** INPUT follows **
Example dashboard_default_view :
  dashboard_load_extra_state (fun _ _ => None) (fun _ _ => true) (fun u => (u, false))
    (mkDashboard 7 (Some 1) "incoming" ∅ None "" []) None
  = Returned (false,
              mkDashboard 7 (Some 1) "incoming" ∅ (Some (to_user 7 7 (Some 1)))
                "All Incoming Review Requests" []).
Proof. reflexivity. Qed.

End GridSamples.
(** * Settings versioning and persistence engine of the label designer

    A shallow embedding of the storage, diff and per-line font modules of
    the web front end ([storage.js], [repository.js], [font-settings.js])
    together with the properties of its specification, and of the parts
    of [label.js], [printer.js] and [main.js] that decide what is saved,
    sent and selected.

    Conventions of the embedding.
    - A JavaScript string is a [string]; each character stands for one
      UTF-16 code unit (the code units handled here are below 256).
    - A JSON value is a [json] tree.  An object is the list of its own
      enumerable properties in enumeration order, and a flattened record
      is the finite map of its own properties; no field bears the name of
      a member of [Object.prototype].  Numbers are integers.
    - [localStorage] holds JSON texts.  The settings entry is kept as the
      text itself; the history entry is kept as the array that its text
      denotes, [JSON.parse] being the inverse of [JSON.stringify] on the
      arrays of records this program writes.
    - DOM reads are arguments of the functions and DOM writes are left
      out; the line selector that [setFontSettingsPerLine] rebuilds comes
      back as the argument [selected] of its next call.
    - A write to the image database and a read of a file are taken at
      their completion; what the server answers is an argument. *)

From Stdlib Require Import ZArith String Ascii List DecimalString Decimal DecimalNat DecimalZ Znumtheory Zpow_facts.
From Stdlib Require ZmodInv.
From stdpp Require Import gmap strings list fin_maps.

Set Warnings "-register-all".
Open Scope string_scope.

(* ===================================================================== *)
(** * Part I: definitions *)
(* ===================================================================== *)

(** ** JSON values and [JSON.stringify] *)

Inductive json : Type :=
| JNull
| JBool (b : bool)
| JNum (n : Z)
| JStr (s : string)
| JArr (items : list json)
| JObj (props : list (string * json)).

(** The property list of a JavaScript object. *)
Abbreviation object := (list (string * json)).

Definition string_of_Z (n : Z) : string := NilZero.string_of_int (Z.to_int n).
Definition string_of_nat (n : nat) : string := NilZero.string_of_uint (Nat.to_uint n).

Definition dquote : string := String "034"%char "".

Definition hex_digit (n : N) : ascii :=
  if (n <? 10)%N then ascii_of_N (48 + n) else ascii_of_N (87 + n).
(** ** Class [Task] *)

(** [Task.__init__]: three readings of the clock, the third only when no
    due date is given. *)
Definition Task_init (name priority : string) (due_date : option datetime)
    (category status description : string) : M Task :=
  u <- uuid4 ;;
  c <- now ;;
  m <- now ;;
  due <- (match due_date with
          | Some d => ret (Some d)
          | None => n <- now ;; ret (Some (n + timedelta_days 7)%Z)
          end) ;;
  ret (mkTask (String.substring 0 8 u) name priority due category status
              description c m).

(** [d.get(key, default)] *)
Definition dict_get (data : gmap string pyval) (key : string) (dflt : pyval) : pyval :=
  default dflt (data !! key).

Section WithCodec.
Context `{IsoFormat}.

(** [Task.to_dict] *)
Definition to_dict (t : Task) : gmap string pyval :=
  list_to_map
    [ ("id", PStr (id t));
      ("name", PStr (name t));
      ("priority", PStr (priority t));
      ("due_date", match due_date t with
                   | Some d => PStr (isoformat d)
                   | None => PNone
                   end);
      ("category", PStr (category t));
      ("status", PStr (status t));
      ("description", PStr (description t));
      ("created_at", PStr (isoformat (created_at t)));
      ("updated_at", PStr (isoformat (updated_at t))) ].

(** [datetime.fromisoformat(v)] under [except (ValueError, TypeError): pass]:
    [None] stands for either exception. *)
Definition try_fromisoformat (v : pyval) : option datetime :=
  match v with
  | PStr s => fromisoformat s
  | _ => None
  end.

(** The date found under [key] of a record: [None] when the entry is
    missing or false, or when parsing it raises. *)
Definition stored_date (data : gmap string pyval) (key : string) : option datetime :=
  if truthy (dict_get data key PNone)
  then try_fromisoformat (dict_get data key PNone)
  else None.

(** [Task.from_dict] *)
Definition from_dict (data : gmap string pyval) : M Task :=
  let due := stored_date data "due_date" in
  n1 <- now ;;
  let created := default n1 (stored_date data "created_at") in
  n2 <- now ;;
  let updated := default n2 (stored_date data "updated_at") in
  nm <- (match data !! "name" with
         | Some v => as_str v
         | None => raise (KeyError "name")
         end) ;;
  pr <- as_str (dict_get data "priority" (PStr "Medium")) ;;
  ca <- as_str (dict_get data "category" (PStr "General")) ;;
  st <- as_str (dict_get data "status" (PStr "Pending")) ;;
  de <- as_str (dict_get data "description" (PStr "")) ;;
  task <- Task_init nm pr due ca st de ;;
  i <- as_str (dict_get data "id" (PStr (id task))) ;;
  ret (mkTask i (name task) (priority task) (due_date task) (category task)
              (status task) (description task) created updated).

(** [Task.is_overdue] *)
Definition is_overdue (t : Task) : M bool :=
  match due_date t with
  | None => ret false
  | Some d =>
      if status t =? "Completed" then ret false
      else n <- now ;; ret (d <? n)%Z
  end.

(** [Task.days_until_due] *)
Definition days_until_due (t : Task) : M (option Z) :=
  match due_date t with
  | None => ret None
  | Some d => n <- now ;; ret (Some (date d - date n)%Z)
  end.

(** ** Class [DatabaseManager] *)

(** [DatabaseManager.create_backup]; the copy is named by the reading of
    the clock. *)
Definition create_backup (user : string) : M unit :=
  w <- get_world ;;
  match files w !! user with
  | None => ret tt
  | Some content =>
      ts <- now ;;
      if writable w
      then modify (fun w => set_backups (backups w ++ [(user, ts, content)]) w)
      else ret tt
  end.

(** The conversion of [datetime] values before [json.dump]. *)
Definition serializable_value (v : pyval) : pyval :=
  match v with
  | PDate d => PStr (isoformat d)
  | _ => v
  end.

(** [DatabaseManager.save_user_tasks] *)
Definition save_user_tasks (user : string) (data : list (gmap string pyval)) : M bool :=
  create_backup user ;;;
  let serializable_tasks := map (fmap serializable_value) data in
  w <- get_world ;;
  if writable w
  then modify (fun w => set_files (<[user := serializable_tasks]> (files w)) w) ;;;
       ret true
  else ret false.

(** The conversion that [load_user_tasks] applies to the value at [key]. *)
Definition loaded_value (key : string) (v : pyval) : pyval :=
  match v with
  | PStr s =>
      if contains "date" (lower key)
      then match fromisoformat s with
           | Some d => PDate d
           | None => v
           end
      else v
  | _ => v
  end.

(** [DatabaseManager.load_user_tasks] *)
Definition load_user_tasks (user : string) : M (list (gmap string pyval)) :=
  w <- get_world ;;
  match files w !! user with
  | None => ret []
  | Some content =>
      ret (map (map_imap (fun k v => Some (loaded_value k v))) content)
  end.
** End of INPUT **
[WHAT TO DO] Copy out the full listing, exactly as it stands.

[TASK OUTPUT]
Example dashboard_default_view :
  dashboard_load_extra_state (fun _ _ => None) (fun _ _ => true) (fun u => (u, false))
    (mkDashboard 7 (Some 1) "incoming" ∅ None "" []) None
  = Returned (false,
              mkDashboard 7 (Some 1) "incoming" ∅ (Some (to_user 7 7 (Some 1)))
                "All Incoming Review Requests" []).
Proof. reflexivity. Qed.

End GridSamples.
(** * Settings versioning and persistence engine of the label designer

    A shallow embedding of the storage, diff and per-line font modules of
    the web front end ([storage.js], [repository.js], [font-settings.js])
    together with the properties of its specification, and of the parts
    of [label.js], [printer.js] and [main.js] that decide what is saved,
    sent and selected.

    Conventions of the embedding.
    - A JavaScript string is a [string]; each character stands for one
      UTF-16 code unit (the code units handled here are below 256).
    - A JSON value is a [json] tree.  An object is the list of its own
      enumerable properties in enumeration order, and a flattened record
      is the finite map of its own properties; no field bears the name of
      a member of [Object.prototype].  Numbers are integers.
    - [localStorage] holds JSON texts.  The settings entry is kept as the
      text itself; the history entry is kept as the array that its text
      denotes, [JSON.parse] being the inverse of [JSON.stringify] on the
      arrays of records this program writes.
    - DOM reads are arguments of the functions and DOM writes are left
      out; the line selector that [setFontSettingsPerLine] rebuilds comes
      back as the argument [selected] of its next call.
    - A write to the image database and a read of a file are taken at
      their completion; what the server answers is an argument. *)

From Stdlib Require Import ZArith String Ascii List DecimalString Decimal DecimalNat DecimalZ Znumtheory Zpow_facts.
From Stdlib Require ZmodInv.
From stdpp Require Import gmap strings list fin_maps.

Set Warnings "-register-all".
Open Scope string_scope.

(* ===================================================================== *)
(** * Part I: definitions *)
(* ===================================================================== *)

(** ** JSON values and [JSON.stringify] *)

Inductive json : Type :=
| JNull
| JBool (b : bool)
| JNum (n : Z)
| JStr (s : string)
| JArr (items : list json)
| JObj (props : list (string * json)).

(** The property list of a JavaScript object. *)
Abbreviation object := (list (string * json)).

Definition string_of_Z (n : Z) : string := NilZero.string_of_int (Z.to_int n).
Definition string_of_nat (n : nat) : string := NilZero.string_of_uint (Nat.to_uint n).

Definition dquote : string := String "034"%char "".

Definition hex_digit (n : N) : ascii :=
  if (n <? 10)%N then ascii_of_N (48 + n) else ascii_of_N (87 + n).
(** ** Class [Task] *)

(** [Task.__init__]: three readings of the clock, the third only when no
    due date is given. *)
Definition Task_init (name priority : string) (due_date : option datetime)
    (category status description : string) : M Task :=
  u <- uuid4 ;;
  c <- now ;;
  m <- now ;;
  due <- (match due_date with
          | Some d => ret (Some d)
          | None => n <- now ;; ret (Some (n + timedelta_days 7)%Z)
          end) ;;
  ret (mkTask (String.substring 0 8 u) name priority due category status
              description c m).

(** [d.get(key, default)] *)
Definition dict_get (data : gmap string pyval) (key : string) (dflt : pyval) : pyval :=
  default dflt (data !! key).

Section WithCodec.
Context `{IsoFormat}.

(** [Task.to_dict] *)
Definition to_dict (t : Task) : gmap string pyval :=
  list_to_map
    [ ("id", PStr (id t));
      ("name", PStr (name t));
      ("priority", PStr (priority t));
      ("due_date", match due_date t with
                   | Some d => PStr (isoformat d)
                   | None => PNone
                   end);
      ("category", PStr (category t));
      ("status", PStr (status t));
      ("description", PStr (description t));
      ("created_at", PStr (isoformat (created_at t)));
      ("updated_at", PStr (isoformat (updated_at t))) ].

(** [datetime.fromisoformat(v)] under [except (ValueError, TypeError): pass]:
    [None] stands for either exception. *)
Definition try_fromisoformat (v : pyval) : option datetime :=
  match v with
  | PStr s => fromisoformat s
  | _ => None
  end.

(** The date found under [key] of a record: [None] when the entry is
    missing or false, or when parsing it raises. *)
Definition stored_date (data : gmap string pyval) (key : string) : option datetime :=
  if truthy (dict_get data key PNone)
  then try_fromisoformat (dict_get data key PNone)
  else None.

(** [Task.from_dict] *)
Definition from_dict (data : gmap string pyval) : M Task :=
  let due := stored_date data "due_date" in
  n1 <- now ;;
  let created := default n1 (stored_date data "created_at") in
  n2 <- now ;;
  let updated := default n2 (stored_date data "updated_at") in
  nm <- (match data !! "name" with
         | Some v => as_str v
         | None => raise (KeyError "name")
         end) ;;
  pr <- as_str (dict_get data "priority" (PStr "Medium")) ;;
  ca <- as_str (dict_get data "category" (PStr "General")) ;;
  st <- as_str (dict_get data "status" (PStr "Pending")) ;;
  de <- as_str (dict_get data "description" (PStr "")) ;;
  task <- Task_init nm pr due ca st de ;;
  i <- as_str (dict_get data "id" (PStr (id task))) ;;
  ret (mkTask i (name task) (priority task) (due_date task) (category task)
              (status task) (description task) created updated).

(** [Task.is_overdue] *)
Definition is_overdue (t : Task) : M bool :=
  match due_date t with
  | None => ret false
  | Some d =>
      if status t =? "Completed" then ret false
      else n <- now ;; ret (d <? n)%Z
  end.

(** [Task.days_until_due] *)
Definition days_until_due (t : Task) : M (option Z) :=
  match due_date t with
  | None => ret None
  | Some d => n <- now ;; ret (Some (date d - date n)%Z)
  end.

(** ** Class [DatabaseManager] *)

(** [DatabaseManager.create_backup]; the copy is named by the reading of
    the clock. *)
Definition create_backup (user : string) : M unit :=
  w <- get_world ;;
  match files w !! user with
  | None => ret tt
  | Some content =>
      ts <- now ;;
      if writable w
      then modify (fun w => set_backups (backups w ++ [(user, ts, content)]) w)
      else ret tt
  end.

(** The conversion of [datetime] values before [json.dump]. *)
Definition serializable_value (v : pyval) : pyval :=
  match v with
  | PDate d => PStr (isoformat d)
  | _ => v
  end.

(** [DatabaseManager.save_user_tasks] *)
Definition save_user_tasks (user : string) (data : list (gmap string pyval)) : M bool :=
  create_backup user ;;;
  let serializable_tasks := map (fmap serializable_value) data in
  w <- get_world ;;
  if writable w
  then modify (fun w => set_files (<[user := serializable_tasks]> (files w)) w) ;;;
       ret true
  else ret false.

(** The conversion that [load_user_tasks] applies to the value at [key]. *)
Definition loaded_value (key : string) (v : pyval) : pyval :=
  match v with
  | PStr s =>
      if contains "date" (lower key)
      then match fromisoformat s with
           | Some d => PDate d
           | None => v
           end
      else v
  | _ => v
  end.

(** [DatabaseManager.load_user_tasks] *)
Definition load_user_tasks (user : string) : M (list (gmap string pyval)) :=
  w <- get_world ;;
  match files w !! user with
  | None => ret []
  | Some content =>
      ret (map (map_imap (fun k v => Some (loaded_value k v))) content)
  end.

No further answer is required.